▶ [Task details]
Look through the entries below, please, and copy every line with the word "right".

Start of Provided information

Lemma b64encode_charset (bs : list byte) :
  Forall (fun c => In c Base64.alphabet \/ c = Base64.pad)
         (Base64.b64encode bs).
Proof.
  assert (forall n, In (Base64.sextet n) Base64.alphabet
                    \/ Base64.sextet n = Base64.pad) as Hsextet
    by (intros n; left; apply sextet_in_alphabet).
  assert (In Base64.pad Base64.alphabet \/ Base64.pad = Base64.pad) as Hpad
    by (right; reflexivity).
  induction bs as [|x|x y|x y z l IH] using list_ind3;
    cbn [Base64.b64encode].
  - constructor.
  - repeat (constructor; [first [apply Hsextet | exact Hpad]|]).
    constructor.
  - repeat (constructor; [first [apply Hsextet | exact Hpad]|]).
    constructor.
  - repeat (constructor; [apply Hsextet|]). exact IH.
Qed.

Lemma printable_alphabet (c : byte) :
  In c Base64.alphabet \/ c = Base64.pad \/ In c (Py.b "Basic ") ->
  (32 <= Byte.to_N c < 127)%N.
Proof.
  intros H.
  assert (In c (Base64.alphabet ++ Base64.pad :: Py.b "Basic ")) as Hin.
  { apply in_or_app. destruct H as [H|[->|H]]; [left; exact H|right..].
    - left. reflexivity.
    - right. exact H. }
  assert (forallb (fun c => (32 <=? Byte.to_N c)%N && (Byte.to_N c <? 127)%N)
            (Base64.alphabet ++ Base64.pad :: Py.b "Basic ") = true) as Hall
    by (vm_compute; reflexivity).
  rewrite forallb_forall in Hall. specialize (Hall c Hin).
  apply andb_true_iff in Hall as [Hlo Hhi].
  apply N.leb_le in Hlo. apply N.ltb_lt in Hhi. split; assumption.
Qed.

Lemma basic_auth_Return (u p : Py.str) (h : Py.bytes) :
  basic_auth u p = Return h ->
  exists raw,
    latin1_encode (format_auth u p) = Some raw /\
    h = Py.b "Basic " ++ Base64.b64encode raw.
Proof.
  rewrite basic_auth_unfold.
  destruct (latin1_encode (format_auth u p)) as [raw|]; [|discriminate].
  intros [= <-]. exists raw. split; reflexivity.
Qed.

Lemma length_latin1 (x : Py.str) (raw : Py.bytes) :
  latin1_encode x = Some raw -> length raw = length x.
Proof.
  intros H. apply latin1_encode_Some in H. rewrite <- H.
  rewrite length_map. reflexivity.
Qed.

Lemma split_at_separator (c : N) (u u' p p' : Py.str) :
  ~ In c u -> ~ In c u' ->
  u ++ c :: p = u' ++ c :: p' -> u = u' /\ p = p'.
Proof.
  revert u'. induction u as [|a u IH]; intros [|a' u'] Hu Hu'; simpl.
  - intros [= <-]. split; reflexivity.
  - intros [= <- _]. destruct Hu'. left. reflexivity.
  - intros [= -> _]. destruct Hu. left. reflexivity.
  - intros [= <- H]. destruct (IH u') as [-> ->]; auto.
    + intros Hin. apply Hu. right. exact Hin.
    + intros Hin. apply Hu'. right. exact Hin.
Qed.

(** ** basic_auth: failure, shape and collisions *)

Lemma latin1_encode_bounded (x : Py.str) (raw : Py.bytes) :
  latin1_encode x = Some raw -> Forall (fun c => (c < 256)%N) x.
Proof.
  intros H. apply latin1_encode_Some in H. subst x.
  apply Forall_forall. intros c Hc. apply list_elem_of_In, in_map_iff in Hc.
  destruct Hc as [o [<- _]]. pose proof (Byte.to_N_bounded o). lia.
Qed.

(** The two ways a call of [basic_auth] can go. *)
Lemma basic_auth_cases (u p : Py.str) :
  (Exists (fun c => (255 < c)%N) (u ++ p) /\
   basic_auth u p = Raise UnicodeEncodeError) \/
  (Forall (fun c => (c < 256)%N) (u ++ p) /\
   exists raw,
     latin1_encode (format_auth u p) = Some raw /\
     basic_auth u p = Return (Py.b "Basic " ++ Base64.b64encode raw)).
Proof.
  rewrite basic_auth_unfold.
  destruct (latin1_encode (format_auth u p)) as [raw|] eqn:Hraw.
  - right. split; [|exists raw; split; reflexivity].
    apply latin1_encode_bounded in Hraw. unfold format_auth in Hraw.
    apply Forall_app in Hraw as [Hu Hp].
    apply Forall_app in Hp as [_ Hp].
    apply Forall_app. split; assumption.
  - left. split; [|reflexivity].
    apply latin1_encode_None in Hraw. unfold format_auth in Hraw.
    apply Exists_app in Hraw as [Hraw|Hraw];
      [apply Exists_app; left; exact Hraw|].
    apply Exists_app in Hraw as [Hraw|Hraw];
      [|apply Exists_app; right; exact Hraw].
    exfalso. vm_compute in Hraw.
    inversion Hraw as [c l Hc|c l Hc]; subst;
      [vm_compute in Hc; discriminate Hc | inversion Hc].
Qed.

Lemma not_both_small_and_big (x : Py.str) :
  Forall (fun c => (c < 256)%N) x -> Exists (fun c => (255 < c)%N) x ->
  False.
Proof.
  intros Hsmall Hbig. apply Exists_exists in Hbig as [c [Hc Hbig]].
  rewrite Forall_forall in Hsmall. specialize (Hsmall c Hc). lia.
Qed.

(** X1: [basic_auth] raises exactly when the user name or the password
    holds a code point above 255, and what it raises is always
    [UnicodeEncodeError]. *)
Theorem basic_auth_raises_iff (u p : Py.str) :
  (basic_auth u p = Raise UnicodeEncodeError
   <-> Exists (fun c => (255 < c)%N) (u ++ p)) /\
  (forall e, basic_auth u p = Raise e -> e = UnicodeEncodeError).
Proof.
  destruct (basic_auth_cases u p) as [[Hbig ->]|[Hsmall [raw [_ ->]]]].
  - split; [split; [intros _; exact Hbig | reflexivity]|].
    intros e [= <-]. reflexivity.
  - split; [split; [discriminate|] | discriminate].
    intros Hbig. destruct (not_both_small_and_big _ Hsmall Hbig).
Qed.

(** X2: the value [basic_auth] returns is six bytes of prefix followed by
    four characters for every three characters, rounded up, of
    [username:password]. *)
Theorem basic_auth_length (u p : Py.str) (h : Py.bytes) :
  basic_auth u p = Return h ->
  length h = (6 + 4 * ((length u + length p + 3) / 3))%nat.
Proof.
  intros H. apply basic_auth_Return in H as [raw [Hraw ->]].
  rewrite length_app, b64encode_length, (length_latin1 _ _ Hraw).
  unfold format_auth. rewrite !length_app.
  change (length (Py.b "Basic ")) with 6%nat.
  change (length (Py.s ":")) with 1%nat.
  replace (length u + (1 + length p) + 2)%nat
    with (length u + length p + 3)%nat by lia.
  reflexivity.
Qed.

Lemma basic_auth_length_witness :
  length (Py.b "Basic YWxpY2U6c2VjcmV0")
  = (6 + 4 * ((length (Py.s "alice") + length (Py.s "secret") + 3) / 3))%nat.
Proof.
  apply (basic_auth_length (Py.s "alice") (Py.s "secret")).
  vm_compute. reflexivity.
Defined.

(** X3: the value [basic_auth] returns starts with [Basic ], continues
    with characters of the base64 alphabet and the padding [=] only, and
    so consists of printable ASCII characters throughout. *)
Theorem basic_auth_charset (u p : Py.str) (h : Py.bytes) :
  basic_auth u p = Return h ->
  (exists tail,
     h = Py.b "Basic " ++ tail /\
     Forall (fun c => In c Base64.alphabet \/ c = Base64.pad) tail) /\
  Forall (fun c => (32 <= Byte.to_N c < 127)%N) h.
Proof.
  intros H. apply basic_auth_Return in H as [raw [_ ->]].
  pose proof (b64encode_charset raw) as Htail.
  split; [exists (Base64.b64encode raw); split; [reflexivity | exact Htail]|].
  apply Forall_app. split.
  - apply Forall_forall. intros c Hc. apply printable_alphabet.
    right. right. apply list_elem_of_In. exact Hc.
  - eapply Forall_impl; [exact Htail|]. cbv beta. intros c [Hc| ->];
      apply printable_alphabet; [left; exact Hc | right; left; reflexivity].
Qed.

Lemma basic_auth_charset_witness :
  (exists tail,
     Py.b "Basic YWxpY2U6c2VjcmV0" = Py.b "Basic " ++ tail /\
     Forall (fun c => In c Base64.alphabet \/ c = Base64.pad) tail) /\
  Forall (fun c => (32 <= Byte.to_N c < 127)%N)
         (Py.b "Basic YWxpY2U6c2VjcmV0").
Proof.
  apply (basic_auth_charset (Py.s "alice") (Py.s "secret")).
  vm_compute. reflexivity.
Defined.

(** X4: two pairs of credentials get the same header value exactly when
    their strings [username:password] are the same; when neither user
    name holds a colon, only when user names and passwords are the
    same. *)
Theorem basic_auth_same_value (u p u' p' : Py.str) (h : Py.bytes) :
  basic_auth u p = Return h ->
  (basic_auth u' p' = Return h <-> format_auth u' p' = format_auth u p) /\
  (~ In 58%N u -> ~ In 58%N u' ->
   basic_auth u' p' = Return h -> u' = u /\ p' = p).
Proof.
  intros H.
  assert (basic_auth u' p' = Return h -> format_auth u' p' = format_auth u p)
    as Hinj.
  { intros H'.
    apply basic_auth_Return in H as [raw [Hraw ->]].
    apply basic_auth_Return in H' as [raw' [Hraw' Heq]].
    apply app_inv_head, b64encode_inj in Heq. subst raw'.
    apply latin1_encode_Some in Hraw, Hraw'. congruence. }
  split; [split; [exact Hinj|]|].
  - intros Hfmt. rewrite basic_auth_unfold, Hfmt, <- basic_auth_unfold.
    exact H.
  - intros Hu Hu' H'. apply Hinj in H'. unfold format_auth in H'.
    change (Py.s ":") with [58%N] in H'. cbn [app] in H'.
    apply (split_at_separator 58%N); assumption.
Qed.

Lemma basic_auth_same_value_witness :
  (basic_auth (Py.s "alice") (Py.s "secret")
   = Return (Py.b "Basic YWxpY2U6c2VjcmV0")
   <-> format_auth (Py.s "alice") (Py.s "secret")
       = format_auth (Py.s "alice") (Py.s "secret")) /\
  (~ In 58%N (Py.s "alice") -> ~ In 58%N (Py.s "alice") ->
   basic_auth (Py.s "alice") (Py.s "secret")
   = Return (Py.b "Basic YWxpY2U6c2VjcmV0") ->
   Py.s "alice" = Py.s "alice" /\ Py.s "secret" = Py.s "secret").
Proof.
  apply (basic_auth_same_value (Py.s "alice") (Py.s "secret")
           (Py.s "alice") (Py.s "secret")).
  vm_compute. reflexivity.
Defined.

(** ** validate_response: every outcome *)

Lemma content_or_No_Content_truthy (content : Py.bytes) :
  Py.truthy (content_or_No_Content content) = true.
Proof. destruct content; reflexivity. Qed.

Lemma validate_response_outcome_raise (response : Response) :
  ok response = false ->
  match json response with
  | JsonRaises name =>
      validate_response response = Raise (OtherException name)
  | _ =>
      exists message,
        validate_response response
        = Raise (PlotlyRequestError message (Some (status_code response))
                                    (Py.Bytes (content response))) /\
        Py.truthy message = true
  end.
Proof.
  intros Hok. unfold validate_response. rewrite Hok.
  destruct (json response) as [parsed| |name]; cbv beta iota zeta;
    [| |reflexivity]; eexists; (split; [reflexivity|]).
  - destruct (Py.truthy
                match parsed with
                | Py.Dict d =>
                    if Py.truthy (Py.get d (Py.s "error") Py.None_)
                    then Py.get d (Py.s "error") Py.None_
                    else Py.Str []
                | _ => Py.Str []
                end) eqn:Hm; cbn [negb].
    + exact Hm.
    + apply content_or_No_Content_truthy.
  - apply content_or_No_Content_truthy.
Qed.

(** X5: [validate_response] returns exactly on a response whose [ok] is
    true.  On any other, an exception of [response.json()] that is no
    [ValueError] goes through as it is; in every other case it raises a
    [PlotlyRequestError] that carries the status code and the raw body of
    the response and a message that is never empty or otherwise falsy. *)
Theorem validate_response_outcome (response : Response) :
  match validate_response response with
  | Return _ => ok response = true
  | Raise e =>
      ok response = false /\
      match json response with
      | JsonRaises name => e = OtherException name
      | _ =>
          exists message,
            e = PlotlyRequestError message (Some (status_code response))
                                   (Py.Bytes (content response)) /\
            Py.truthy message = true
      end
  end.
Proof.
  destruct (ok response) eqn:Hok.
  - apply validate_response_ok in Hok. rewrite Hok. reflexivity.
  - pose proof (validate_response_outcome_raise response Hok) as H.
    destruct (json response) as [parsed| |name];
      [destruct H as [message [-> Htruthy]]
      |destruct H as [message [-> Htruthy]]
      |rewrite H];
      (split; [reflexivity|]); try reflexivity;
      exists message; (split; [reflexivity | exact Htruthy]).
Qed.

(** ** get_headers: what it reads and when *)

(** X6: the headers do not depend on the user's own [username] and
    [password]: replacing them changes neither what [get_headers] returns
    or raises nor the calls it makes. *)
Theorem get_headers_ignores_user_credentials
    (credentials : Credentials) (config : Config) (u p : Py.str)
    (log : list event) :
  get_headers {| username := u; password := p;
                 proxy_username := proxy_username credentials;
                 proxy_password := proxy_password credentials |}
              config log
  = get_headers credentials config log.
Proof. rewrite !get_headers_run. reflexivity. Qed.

End of Provided information
Start of Provided information

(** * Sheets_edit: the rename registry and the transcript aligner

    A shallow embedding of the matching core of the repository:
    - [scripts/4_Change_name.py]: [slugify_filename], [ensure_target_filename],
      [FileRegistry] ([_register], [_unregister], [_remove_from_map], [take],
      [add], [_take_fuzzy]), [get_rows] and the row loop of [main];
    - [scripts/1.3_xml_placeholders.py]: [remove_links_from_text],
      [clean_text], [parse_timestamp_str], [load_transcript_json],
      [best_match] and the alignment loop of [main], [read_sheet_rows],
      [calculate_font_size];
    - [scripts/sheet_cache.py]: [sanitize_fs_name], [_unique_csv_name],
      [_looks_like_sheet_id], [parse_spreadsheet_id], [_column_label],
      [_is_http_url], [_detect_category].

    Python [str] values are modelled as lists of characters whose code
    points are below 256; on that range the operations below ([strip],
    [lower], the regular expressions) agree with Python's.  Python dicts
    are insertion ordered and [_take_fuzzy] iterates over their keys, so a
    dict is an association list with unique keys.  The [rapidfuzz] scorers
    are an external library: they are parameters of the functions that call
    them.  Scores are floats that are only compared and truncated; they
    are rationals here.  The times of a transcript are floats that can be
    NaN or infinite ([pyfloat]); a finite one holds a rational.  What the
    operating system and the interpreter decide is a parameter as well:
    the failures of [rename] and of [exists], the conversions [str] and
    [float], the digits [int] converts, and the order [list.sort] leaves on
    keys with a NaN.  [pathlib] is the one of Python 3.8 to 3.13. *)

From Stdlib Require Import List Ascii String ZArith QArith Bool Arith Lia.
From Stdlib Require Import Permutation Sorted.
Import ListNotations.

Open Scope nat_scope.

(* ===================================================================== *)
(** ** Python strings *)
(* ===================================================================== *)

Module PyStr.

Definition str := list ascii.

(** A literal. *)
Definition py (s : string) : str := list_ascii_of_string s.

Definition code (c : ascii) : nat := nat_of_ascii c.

End of Provided information

▶ [Exercise solution]
    by (right; reflexivity).
  { apply in_or_app. destruct H as [H|[->|H]]; [left; exact H|right..].
    - right. exact H. }
    + intros Hin. apply Hu. right. exact Hin.
    + intros Hin. apply Hu'. right. exact Hin.
  - right. split; [|exists raw; split; reflexivity].
      [|apply Exists_app; right; exact Hraw].
    right. right. apply list_elem_of_In. exact Hc.
      apply printable_alphabet; [left; exact Hc | right; left; reflexivity].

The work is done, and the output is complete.